Our laboratory has used brain MRI studies to help unlock the underlying anatomy, chemistry and physiology underlying OCD. This repetitive, ritualistic illness – while sometimes used among laypeople to describe someone who is uptight – is actually a serious and often devastating behavioral illness that can paralyze children and their families.
Through sophisticated, high-field brain imaging techniques – such as fMRI and magnetic resonance spectroscopy – that have become available recently, we can actually measure the child brain to see malfunctioning areas.
We have found, for example, that children 8 to 19 years old with OCD never get the “all clear signal” from a part of the brain called the anterior cingulate cortex. This signal is essential to feeling safe and secure. That’s why, for example, people with OCD may continue checking that the door is locked or repeatedly wash their hands. They have striking brain abnormalities that appear to normalize with effective treatment.
We have also begun a pilot study with a pair of identical twins. One has OCD and the other does not. We found brain abnormalities in the affected twin, but not in the unaffected twin. Further study is clearly warranted, but the results fit the pattern we have found in larger studies of children with OCD before and after treatment as compared to children without OCD.
Meanwhile, the field of psychiatry continues to grow. For example, new techniques may soon be able to identify children at increased genetic risk for psychiatric illnesses such as bipolar disorder and schizophrenia.
New, more sophisticated brain imaging and genetics technology actually allows doctors and scientists to see what is going on in a child’s brain and genes. For example, by using MRI, our laboratory discovered that the brain chemical glutamate, which serves as the brain’s “light switch,” plays a critical role in childhood OCD.
What a scan means
When I show families their child’s MRI brain scans, they often tell me they are relieved and reassured to “be able to see it.”
Children with mental illness continue to face enormous stigma. Often when they are hospitalized, families are frightened that others may find out. They may hesitate to let schools, employers or coaches know about a child’s mental illness. They often fear that other parents will not want to let their children spend too much time with a child who has been labeled mentally ill. Terms like “psycho” or “going mental” remain part of our everyday language.

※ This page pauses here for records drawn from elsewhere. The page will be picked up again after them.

Definition splitstrbychar (buf : list Z) (ch : Z) (arout : list (list Z)) (size : Z) : run_of (list (list Z)) :=
  n ← (if size =? -1 then strlen buf else mret size);
  split_loop (Z.to_nat n) buf ch [] arout.

(** [pstr + i] xored with [i], over the first [n] bytes. *)
Fixpoint scramble (n : nat) (i : Z) (pstr : list Z) : list Z :=
  match n, pstr with
  | S n', c :: pstr' => Z.lxor c (u8 i) :: scramble n' (i + 1) pstr'
  | _, _ => pstr
  end.

Definition encode (pstr : list Z) : run_of (list Z) :=
  len ← strlen pstr; mret (scramble (Z.to_nat len) 0 pstr).

Definition decode (pstr : list Z) : run_of (list Z) :=
  len ← strlen pstr; mret (scramble (Z.to_nat len) 0 pstr).

(** ** References the code is compared with *)

(** An integer literal: an optional sign, then digits without a leading zero. *)
Definition unsigned_literal (s : list Z) : bool :=
  match s with
  | [] => false
  | [c] => is_digit c
  | c :: _ => forallb is_digit s && negb (c =? 48)
  end.

Definition integer_literal (s : list Z) : bool :=
  match s with
  | c :: s' => unsigned_literal (if (c =? 43) || (c =? 45) then s' else s)
  | [] => false
  end.

(** Regular expressions over classes of bytes. *)
Inductive cls := CSpace | CSign | CDot | CDigit | CExp.

Definition in_cls (k : cls) (c : Z) : bool :=
  match k with
  | CSpace => is_space c
  | CSign => (c =? 43) || (c =? 45)
  | CDot => c =? 46
  | CDigit => is_digit c
  | CExp => (c =? 69) || (c =? 101)
  end.

Inductive re := Emp | Eps | Sym (k : cls) | Alt (r s : re) | Seq (r s : re) | Star (r : re).

#[export] Instance cls_eq_dec : EqDecision cls.
Proof. solve_decision. Defined.
#[export] Instance re_eq_dec : EqDecision re.
Proof. solve_decision. Defined.

Inductive matches : re -> list Z -> Prop :=
| m_eps : matches Eps []
| m_sym k c : in_cls k c = true -> matches (Sym k) [c]
| m_alt_l r s t : matches r t -> matches (Alt r s) t
| m_alt_r r s t : matches s t -> matches (Alt r s) t
| m_seq r s t u : matches r t -> matches s u -> matches (Seq r s) (t ++ u)
| m_star_nil r : matches (Star r) []
| m_star_cons r t u : matches r t -> matches (Star r) u -> matches (Star r) (t ++ u).

Definition opt (r : re) : re := Alt r Eps.
Definition digits1 : re := Seq (Sym CDigit) (Star (Sym CDigit)).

The example I like to give is epilepsy. Epilepsy once had all the stigma that mental illness today has. In the Middle Ages, one was considered to be possessed by the devil. Then, more advanced thinking said that people with epilepsy were crazy. Who else would shake all over their body or urinate and defecate on themselves but a crazy person? Many patients with epilepsy were locked in lunatic asylums.

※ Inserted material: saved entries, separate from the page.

Lemma parse_entries g items p : Forall item_ok items -> in_group p g -> exists q,
  parse_lines p (map render items) = Done q /\ dom (parameters q) = groups items ∪ dom (parameters p) /\
  forall g' k', get q g' k' =
    match get p g' k' with Some w => Some w | None => first_value g' k' (entries g items) end.
Proof.
  intros Hi; revert g p; induction Hi as [|i items Hi _ IH]; intros g p Hp; cbn [map parse_lines].
  - exists p. split; [done|]. split; [unfold groups; cbn; set_solver|]. intros g' k'. by destruct (get p g' k').
  - destruct (said i) as [[k v]|] eqn:E.
    + rewrite (parse_said p i k v Hi E). destruct (add_properties_spec p g k v Hp) as (p1 & -> & Hp1 & Hd1 & Hg1).
      run. destruct (IH g p1 Hp1) as (q & Hq & Hd & Hg). exists q. split; [done|]. split; [rewrite Hd, Hd1; by destruct i|].
      intros g' k'. rewrite Hg, Hg1.
      replace (entries g (i :: items)) with ((g, k, v) :: entries g items) by (destruct i; try done; injection E as <- <-; done).
      cbn. destruct (get p g' k'); [done|]. by destruct (decide (g' = g /\ k' = k)).
    + destruct i as [b1 b2 g0 b3 after| | |]; try done. rewrite parse_group by done. run.
      destruct (IH g0 (add_group p g0)) as (q & Hq & Hd & Hg); [apply add_group_in|].
      exists q. split; [done|]. split; [rewrite Hd, add_group_dom; unfold groups; cbn; set_solver|].
      intros g' k'. by rewrite Hg, add_group_get.
Qed.

(** ** The theorems *)

(** C34. A file of groups, entries, comments and blank lines - with any blanks around the words,
    with backslashes escaped, and [=] in keys - is read as it was written when its first line is
    of a group: every group that is named is there, and holds the keys and values written under
    its name, spread over the file as they may be, and the first of a key that is written more
    than once; nothing else is in the map, but for an empty key in each group with a comment or a
    blank line.  When anything but a group comes first, it is written through a pointer that is
    not set. *)
Theorem load_render items :
  Forall item_ok items ->
  match items with
  | (Entry _ _ _ _ _ _ | Comment _ _ | Blank _) :: _ => load new_properties (Some (render_file items)) = Fault
  | _ =>
      exists p, load new_properties (Some (render_file items)) = Done p /\ dom (parameters p) = groups items /\
        forall g k, get_groperties_dict_by_group p g !! k = first_value g k (entries [] items)
  end.
Proof.
  intros Hi. unfold load. rewrite getlines_render by done.
  destruct items as [|i items]; [by exists new_properties|]. apply Forall_cons in Hi as [Hi His]. cbn [map parse_lines].
  destruct (said i) as [[k v]|] eqn:E; [by rewrite (parse_said _ i k v Hi E); destruct i|].
  destruct i as [b1 b2 g b3 after| | |]; try done. rewrite parse_group by done. run.
  destruct (parse_entries g items (add_group new_properties g) His (add_group_in _ _)) as (q & Hq & Hd & Hg).
  exists q. split; [done|]. split; [rewrite Hd, add_group_dom; unfold groups; cbn; set_solver|].
  intros g' k'. etrans; [apply Hg|]. by rewrite add_group_get.
Qed.

(** A written file of two groups, one of them in two parts: a tab before the
    first, blanks inside and around words, a backslash and a repeated key, a comment
    and a blank line. *)
Definition sample : list item :=
  [ Group [9] [32] (str "server") [] (str " # front");
    Entry [] (str "host name") [32] [32] (str "a\b c") [13];
    Blank [32];
    Group [] [] (str "log") [] [];
    Comment [] (str " how much");
    Entry [] (str "level") [] [] (str "2") [];
    Group [] [] (str "server") [] [];
    Entry [] (str "host name") [] [] (str "other") [] ].

Ltac item_ok_concrete :=
  repeat match goal with
  | |- _ /\ _ => split
  | |- Forall _ _ => constructor
  | |- exists c k', ?k = c :: k' /\ _ => vm_compute; do 2 eexists; split; [reflexivity|split; discriminate]
  | |- _ = _ => reflexivity
  | |- _ <> _ => discriminate
  | |- forall c w', _ = c :: w' -> _ => intros c w' H; vm_compute in H; injection H as <- _; reflexivity
  | |- forall c w', ?w = w' ++ [c] -> _ =>
      intros c w' H; apply (f_equal (fun l => last l)) in H; rewrite last_snoc in H; vm_compute in H;
      injection H as <-; reflexivity
  end.

Lemma sample_ok : Forall item_ok sample /\ Forall item_ok (Comment [] (str " servers") :: sample).
Proof.
  assert (Hi : Forall item_ok sample).
  { unfold sample. repeat constructor; cbn -[str word]; unfold blanks, group_name, key_name, word;
    item_ok_concrete. }
  split; [exact Hi|]. constructor; [|exact Hi]. split; [constructor|]. repeat constructor; discriminate.
Qed.

Lemma load_render_witness :
  (exists p, load new_properties (Some (render_file sample)) = Done p /\
    get_groperties_dict_by_group p (str "server") !! str "host name" = Some (str "a\b c") /\
    get_groperties_dict_by_group p (str "log") !! [] = Some []) /\
  load new_properties (Some (render_file (Comment [] (str " servers") :: sample))) = Fault.
Proof.
  destruct sample_ok as [H1 H2]. split; [|exact (load_render _ H2)].
  destruct (load_render sample H1) as (p & Hp & _ & Hg). exists p. split; [exact Hp|].
  split; (etrans; [apply Hg|vm_compute; reflexivity]).
Defined.

(** *** What is in the map *)

(** A word as the parser leaves it: no blank in front, no space behind. *)
Definition trimmed (w : text) : Prop :=
  (forall c w', w = c :: w' -> is_blank c = false) /\ (forall c w', w = w' ++ [c] -> c <> 32).

Definition dict_ok (d : gmap text text) : Prop := forall k v, d !! k = Some v -> trimmed k /\ trimmed v.

Definition well_formed (p : properties) : Prop :=
  (forall g d, parameters p !! g = Some d -> g <> [] /\ trimmed g /\ dict_ok d) /\
  (forall g, current p = Some g -> is_Some (parameters p !! g)).

(** A word being read, with the blanks held behind it. *)
Definition reading (w ws : text) : Prop := trimmed w /\ (w = [] -> ws = []).

Lemma reading_nil : reading [] [].
Proof. repeat split; try done; by intros ? []. Qed.

Lemma reading_hold w ws c : reading w ws -> reading w (hold w ws c).
Proof. intros [Hw Hs]. split; [done|]. intros ->. by apply Hs. Qed.

Lemma reading_add w ws c : reading w ws -> is_blank c = false -> reading ((w ++ ws) ++ [c]) [].
Proof.
  intros [[Hf Hl] Hs] Hc. split; [|by destruct (w ++ ws)]. split.
  - intros d w' E. destruct w as [|x w]; [rewrite Hs in E by done; cbn in E; congruence|].
    cbn in E. injection E as <- _. by eapply Hf.
  - intros d w' [_ <-]%app_inj_tail ->. done.
Qed.

Lemma reading_add2 w ws c d : reading w ws -> is_blank c = false -> d <> 32 ->
  reading (((w ++ ws) ++ [c]) ++ [d]) [].
Proof.
  intros Hw Hc Hd. destruct (reading_add w ws c Hw Hc) as [[Hf _] _]. split; [|by destruct (w ++ ws)]. split.
  - intros x w' E. destruct ((w ++ ws) ++ [c]) as [|y l] eqn:El; [by destruct (w ++ ws)|].
    injection E as <- _. by eapply Hf.
  - intros x w' [_ <-]%app_inj_tail. done.
Qed.

Lemma reading_stop w ws : reading w ws -> reading w [].
Proof. intros [Hw _]. by split. Qed.

(** The word of the state and the blanks held; the words that are complete. *)
Definition scan_ok (s : scanner) : Prop :=
  trimmed s.(group) /\ trimmed s.(key) /\ trimmed s.(value) /\
  match s.(state) with
  | NORMAL => s.(group) = [] /\ s.(key) = [] /\ s.(value) = [] /\ s.(whitespace) = []
  | GROUP => reading s.(group) s.(whitespace)
  | KEY => reading s.(key) s.(whitespace) /\ s.(value) = []
  | VALUE => reading s.(value) s.(whitespace)
  end.

Create HintDb properties.
#[local] Hint Resolve reading_nil reading_hold reading_add reading_add2 : properties.

Lemma step_group_ok g ws c rest g' ws' fin skip :
  reading g ws -> step_group g ws c rest = (g', ws', fin, skip) -> reading g' ws'.
Proof.
  intros Hr. unfold step_group. destruct (c =? 92) eqn:E.
  - apply Z.eqb_eq in E as ->. destruct rest as [|d [|e rest]].
    1, 2: intros [= <- <- _ _]; auto with properties.
    destruct (d =? 92) eqn:E1; [apply Z.eqb_eq in E1 as ->|destruct (d =? 32) eqn:E2];
      intros [= <- <- _ _]; auto with properties.
    apply Z.eqb_neq in E2. auto with properties.
  - destruct (is_blank c) eqn:Hb; [|destruct (c =? 93)]; intros [= <- <- _ _]; auto with properties.
Qed.

Lemma step_key_ok k ws c rest k' ws' next skip :
  reading k ws -> step_key k ws c rest = (k', ws', next, skip) -> reading k' ws' /\ (next = true -> ws' = []).
Proof.
  intros Hr. unfold step_key. destruct (c =? 92) eqn:E.
  - apply Z.eqb_eq in E as ->. destruct rest as [|d rest].
    1: intros [= <- <- <- _]; split; [auto with properties|done].
    destruct ((d =? 92) || (d =? 61)) eqn:E1; [|destruct (d =? 32) eqn:E2];
      intros [= <- <- <- _]; (split; [|done]); auto with properties.
    + apply reading_add; [done|]. by apply orb_true_iff in E1 as [->%Z.eqb_eq| ->%Z.eqb_eq].
    + apply Z.eqb_neq in E2. auto with properties.
  - destruct (is_blank c) eqn:Hb; [|destruct (c =? 61)]; intros [= <- <- <- _];
      (split; [|done]); auto with properties. by eapply reading_stop.
Qed.

Lemma step_value_ok v ws c rest v' ws' skip :
  reading v ws -> step_value v ws c rest = (v', ws', skip) -> reading v' ws'.
Proof.
  intros Hr. unfold step_value. destruct (c =? 92) eqn:E.
  - apply Z.eqb_eq in E as ->. destruct rest as [|d rest].
    1: intros [= <- <- _]; auto with properties.
    destruct (d =? 92) eqn:E1; [apply Z.eqb_eq in E1 as ->|destruct (d =? 32) eqn:E2];
      intros [= <- <- _]; auto with properties.
    apply Z.eqb_neq in E2. auto with properties.
  - destruct (is_blank c) eqn:Hb; intros [= <- <- _]; auto with properties.
Qed.

Lemma step_normal_ok s c : scan_ok s -> state s = NORMAL -> scan_ok (step_normal s c).
Proof.
  destruct s as [st g k v ws fin]; unfold scan_ok; cbn. intros (Hg & Hk & Hv & H) ->.
  destruct H as (-> & -> & -> & ->). unfold step_normal; cbn.
  destruct (is_blank c) eqn:Hb; cbn; [done|].
  destruct (c =? 35); cbn; [done|]. destruct (c =? 91); cbn; [auto with properties|].
  pose proof (reading_add [] [] c reading_nil Hb) as Hr. cbn in Hr. pose proof (proj1 Hr). auto.
Qed.

Lemma scanner_step_ok s c rest : scan_ok s -> scan_ok (step s c rest).1.
Proof.
  intros Hs. destruct (state s) eqn:Est; unfold step; rewrite Est.
  - by apply step_normal_ok.
  - destruct (step_group _ _ _ _) as [[[g ws] fin] skip] eqn:E. unfold scan_ok in *; rewrite Est in Hs; cbn.
    destruct Hs as (Hg & Hk & Hv & Hr). pose proof (step_group_ok _ _ _ _ _ _ _ _ Hr E) as Hr'.
    pose proof (proj1 Hr'). auto.
  - destruct (step_key _ _ _ _) as [[[k ws] next] skip] eqn:E. unfold scan_ok in *; rewrite Est in Hs; cbn.
    destruct Hs as (Hg & Hk & Hv & Hr & Hnil). destruct (step_key_ok _ _ _ _ _ _ _ _ Hr E) as [Hr' Hn].
    pose proof (proj1 Hr'). rewrite Hnil in *. destruct next; [rewrite Hn by done|]; auto with properties.
  - destruct (step_value _ _ _ _) as [[v ws] skip] eqn:E. unfold scan_ok in *; rewrite Est in Hs; cbn.
    destruct Hs as (Hg & Hk & Hv & Hr). pose proof (step_value_ok _ _ _ _ _ _ _ Hr E) as Hr'.
    pose proof (proj1 Hr'). auto.
Qed.

Lemma scan_keeps n line s : (length line <= n)%nat -> scan_ok s -> scan_ok (scan s line).
Proof.
  revert line s; induction n as [|n IH]; intros [|c line] s Hn Hs; try done; cbn in Hn; [lia|].
  rewrite scan_cons. pose proof (scanner_step_ok s c line Hs) as H1.
  destruct (step s c line) as [s1 skip]; cbn in H1. destruct (finished s1); [done|].
  destruct line as [|d line]; [done|]. cbn in Hn. destruct skip; apply IH; cbn; (done || lia).
Qed.

Lemma add_group_ok p g : well_formed p -> g <> [] -> trimmed g -> well_formed (add_group p g).
Proof.
  intros [Hp Hc] Hne Hg. unfold add_group. destruct (parameters p !! g) eqn:E; split; cbn.
  - done.
  - intros g' [= <-]. by rewrite E.
  - intros g' d. destruct (decide (g = g')) as [<-|Hd].
    + rewrite lookup_insert_eq. intros [= <-]. split; [done|split; [done|]]. intros k v. by rewrite lookup_empty.
    + rewrite lookup_insert_ne by done. apply Hp.
  - intros g' [= <-]. by rewrite lookup_insert_eq.
Qed.

Lemma add_properties_ok p k v q : well_formed p -> trimmed k -> trimmed v ->
  add_properties p k v = Done q -> well_formed q.
Proof.
  intros [Hp Hc] Hk Hv. unfold add_properties. destruct (current p) as [g|] eqn:Ec; [|done].
  destruct (parameters p !! g) as [d|] eqn:Ed; [|done]. intros <-%Done_inj. split; cbn.
  - intros g' d'. destruct (decide (g = g')) as [<-|Hd].
    + rewrite lookup_insert_eq. intros [= <-]. destruct (Hp g d Ed) as (Hne & Hg & Hok).
      split; [done|split; [done|]]. intros k' v'. rewrite insert_lookup.
      destruct (d !! k') eqn:E; [intros [= <-]; by apply Hok|].
      destruct (decide (k' = k)) as [->|]; [by intros [= <-]|done].
    + rewrite lookup_insert_ne by done. apply Hp.
  - intros g' [= <-]. by rewrite lookup_insert_eq.
Qed.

Then in 1924, psychiatrist Hans Berger discovered something called the electroencephalogram (EEG). This showed that epilepsy was caused by electrical abnormalities in the brain. The specific location of these abnormalities dictated not only the diagnosis but the appropriate treatment.
That is the goal of modern biological psychiatry: to unlock the mysteries of the brain’s chemistry, physiology and structure. This can help better diagnose and precisely treat childhood onset mental illness. Knowledge heals, informs and defeats ignorance and stigma every time.